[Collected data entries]
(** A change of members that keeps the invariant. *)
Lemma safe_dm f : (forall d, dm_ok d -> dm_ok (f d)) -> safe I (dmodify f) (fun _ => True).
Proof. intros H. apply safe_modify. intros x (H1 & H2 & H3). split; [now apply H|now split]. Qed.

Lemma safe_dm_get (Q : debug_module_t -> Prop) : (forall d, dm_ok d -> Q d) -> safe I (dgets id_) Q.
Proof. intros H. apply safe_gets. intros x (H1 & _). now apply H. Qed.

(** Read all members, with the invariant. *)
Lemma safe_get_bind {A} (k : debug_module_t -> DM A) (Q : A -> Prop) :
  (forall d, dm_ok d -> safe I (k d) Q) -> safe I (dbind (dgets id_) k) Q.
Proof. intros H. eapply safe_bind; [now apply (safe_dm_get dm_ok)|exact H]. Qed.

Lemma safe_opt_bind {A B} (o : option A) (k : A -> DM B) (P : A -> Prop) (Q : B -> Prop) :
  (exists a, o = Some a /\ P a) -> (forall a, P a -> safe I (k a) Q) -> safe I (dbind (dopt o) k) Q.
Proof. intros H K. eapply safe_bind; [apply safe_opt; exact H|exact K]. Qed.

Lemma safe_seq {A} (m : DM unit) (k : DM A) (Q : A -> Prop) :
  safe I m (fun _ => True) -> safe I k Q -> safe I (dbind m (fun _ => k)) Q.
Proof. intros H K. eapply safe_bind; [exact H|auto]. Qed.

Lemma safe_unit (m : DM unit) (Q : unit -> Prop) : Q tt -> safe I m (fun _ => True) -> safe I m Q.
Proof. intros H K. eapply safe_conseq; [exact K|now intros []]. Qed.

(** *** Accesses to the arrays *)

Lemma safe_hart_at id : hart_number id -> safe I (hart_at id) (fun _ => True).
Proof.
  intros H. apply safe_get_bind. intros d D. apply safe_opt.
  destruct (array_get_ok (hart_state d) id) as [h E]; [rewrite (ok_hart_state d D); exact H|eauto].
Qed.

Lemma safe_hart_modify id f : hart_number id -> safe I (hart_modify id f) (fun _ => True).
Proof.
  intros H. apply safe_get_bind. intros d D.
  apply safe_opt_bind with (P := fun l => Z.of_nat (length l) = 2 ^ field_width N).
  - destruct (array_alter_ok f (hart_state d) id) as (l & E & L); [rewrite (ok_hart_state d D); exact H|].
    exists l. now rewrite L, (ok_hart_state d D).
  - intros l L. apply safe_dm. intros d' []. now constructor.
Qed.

--

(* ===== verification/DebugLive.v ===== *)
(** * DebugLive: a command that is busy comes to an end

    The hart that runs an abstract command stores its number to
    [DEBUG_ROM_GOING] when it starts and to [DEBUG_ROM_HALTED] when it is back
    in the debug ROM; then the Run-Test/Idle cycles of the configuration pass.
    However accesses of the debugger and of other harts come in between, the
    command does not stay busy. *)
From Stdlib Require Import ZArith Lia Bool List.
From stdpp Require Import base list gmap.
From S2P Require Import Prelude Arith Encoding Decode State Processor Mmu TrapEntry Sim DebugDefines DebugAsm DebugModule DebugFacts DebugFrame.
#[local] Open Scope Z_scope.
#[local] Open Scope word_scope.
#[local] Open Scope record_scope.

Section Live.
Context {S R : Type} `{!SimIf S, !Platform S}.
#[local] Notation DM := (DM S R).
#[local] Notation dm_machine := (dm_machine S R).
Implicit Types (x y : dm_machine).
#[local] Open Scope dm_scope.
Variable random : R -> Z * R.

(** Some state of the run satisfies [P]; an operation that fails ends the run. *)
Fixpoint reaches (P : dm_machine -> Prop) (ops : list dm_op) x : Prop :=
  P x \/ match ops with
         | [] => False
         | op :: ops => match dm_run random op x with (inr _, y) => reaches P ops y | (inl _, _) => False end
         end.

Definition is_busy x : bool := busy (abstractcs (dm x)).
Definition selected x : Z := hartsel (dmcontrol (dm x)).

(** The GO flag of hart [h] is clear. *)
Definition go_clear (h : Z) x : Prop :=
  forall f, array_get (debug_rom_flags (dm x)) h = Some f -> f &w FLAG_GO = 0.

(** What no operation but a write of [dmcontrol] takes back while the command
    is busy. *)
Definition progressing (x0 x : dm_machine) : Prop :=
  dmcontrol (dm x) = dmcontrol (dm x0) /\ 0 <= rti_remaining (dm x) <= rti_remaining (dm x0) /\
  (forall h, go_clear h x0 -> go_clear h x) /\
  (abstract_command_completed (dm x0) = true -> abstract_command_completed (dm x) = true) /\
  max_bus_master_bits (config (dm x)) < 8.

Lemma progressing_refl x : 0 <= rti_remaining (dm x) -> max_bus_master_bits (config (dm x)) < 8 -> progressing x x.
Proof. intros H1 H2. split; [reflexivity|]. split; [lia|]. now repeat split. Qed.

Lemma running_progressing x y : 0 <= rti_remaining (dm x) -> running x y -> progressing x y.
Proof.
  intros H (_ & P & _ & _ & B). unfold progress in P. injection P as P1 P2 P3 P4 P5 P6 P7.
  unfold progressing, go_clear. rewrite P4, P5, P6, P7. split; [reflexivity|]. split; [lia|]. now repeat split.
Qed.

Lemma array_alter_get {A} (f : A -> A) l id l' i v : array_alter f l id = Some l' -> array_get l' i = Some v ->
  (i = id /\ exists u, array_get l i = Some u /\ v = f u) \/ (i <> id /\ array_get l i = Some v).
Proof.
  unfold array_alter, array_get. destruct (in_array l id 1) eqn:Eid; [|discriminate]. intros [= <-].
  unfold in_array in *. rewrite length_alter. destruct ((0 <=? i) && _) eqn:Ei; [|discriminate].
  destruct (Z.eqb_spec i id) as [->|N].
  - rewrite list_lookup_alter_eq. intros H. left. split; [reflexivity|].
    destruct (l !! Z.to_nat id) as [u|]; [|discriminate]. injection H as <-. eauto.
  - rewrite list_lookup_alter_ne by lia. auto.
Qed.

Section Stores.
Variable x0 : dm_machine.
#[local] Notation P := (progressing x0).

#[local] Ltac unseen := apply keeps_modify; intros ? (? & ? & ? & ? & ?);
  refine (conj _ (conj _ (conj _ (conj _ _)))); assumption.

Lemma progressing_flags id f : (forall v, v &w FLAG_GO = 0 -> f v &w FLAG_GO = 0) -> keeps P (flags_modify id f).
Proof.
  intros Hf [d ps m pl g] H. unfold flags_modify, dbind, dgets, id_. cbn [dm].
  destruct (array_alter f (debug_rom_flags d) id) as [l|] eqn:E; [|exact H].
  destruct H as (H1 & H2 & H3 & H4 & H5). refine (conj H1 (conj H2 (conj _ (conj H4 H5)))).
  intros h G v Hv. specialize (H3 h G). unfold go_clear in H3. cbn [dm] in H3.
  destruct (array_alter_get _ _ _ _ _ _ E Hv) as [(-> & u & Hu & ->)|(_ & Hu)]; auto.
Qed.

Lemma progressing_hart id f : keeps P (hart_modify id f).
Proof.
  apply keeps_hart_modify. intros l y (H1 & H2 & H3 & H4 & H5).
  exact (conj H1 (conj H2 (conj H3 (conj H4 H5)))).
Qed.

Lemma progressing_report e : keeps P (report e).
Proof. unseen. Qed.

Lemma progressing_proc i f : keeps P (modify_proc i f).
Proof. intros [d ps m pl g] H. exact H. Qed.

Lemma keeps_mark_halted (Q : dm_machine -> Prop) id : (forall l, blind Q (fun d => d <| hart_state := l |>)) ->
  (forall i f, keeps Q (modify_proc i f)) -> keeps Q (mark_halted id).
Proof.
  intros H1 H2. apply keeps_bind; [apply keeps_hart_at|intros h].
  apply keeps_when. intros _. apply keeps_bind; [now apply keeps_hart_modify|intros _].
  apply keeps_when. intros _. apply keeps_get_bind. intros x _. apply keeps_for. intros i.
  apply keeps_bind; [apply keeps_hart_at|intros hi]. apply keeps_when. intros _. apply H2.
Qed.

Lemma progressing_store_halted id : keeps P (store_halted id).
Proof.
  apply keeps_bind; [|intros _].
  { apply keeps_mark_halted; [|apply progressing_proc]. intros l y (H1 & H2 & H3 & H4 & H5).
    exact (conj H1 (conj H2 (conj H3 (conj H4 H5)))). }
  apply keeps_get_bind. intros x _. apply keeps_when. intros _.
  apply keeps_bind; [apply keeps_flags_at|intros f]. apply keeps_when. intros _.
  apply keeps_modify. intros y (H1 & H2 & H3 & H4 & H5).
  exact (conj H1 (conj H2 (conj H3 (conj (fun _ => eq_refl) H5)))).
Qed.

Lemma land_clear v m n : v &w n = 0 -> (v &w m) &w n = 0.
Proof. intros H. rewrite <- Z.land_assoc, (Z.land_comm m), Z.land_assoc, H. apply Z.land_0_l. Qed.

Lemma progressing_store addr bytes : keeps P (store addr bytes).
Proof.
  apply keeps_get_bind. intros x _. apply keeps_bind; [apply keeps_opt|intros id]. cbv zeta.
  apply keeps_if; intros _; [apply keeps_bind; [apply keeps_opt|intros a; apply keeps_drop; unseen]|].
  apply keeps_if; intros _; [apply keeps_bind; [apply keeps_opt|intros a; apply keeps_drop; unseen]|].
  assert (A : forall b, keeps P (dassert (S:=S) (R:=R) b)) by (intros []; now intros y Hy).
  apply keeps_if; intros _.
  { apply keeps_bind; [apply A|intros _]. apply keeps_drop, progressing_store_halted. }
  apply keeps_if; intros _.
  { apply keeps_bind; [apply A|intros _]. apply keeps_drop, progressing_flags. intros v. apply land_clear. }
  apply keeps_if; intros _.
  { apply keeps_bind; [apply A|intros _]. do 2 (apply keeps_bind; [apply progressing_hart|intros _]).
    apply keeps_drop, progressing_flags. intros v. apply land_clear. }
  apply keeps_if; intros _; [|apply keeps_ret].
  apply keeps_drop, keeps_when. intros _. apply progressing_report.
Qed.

TASK DIRECTIONS:
From the entries above, restate word for word the lines from the line containing "(** A change" to the line containing "Lemma safe_unit (m", both ends included, and nothing more.

TASK OUTPUT:
(** A change of members that keeps the invariant. *)
Lemma safe_dm f : (forall d, dm_ok d -> dm_ok (f d)) -> safe I (dmodify f) (fun _ => True).
Proof. intros H. apply safe_modify. intros x (H1 & H2 & H3). split; [now apply H|now split]. Qed.

Lemma safe_dm_get (Q : debug_module_t -> Prop) : (forall d, dm_ok d -> Q d) -> safe I (dgets id_) Q.
Proof. intros H. apply safe_gets. intros x (H1 & _). now apply H. Qed.

(** Read all members, with the invariant. *)
Lemma safe_get_bind {A} (k : debug_module_t -> DM A) (Q : A -> Prop) :
  (forall d, dm_ok d -> safe I (k d) Q) -> safe I (dbind (dgets id_) k) Q.
Proof. intros H. eapply safe_bind; [now apply (safe_dm_get dm_ok)|exact H]. Qed.

Lemma safe_opt_bind {A B} (o : option A) (k : A -> DM B) (P : A -> Prop) (Q : B -> Prop) :
  (exists a, o = Some a /\ P a) -> (forall a, P a -> safe I (k a) Q) -> safe I (dbind (dopt o) k) Q.
Proof. intros H K. eapply safe_bind; [apply safe_opt; exact H|exact K]. Qed.

Lemma safe_seq {A} (m : DM unit) (k : DM A) (Q : A -> Prop) :
  safe I m (fun _ => True) -> safe I k Q -> safe I (dbind m (fun _ => k)) Q.
Proof. intros H K. eapply safe_bind; [exact H|auto]. Qed.

Lemma safe_unit (m : DM unit) (Q : unit -> Prop) : Q tt -> safe I m (fun _ => True) -> safe I m Q.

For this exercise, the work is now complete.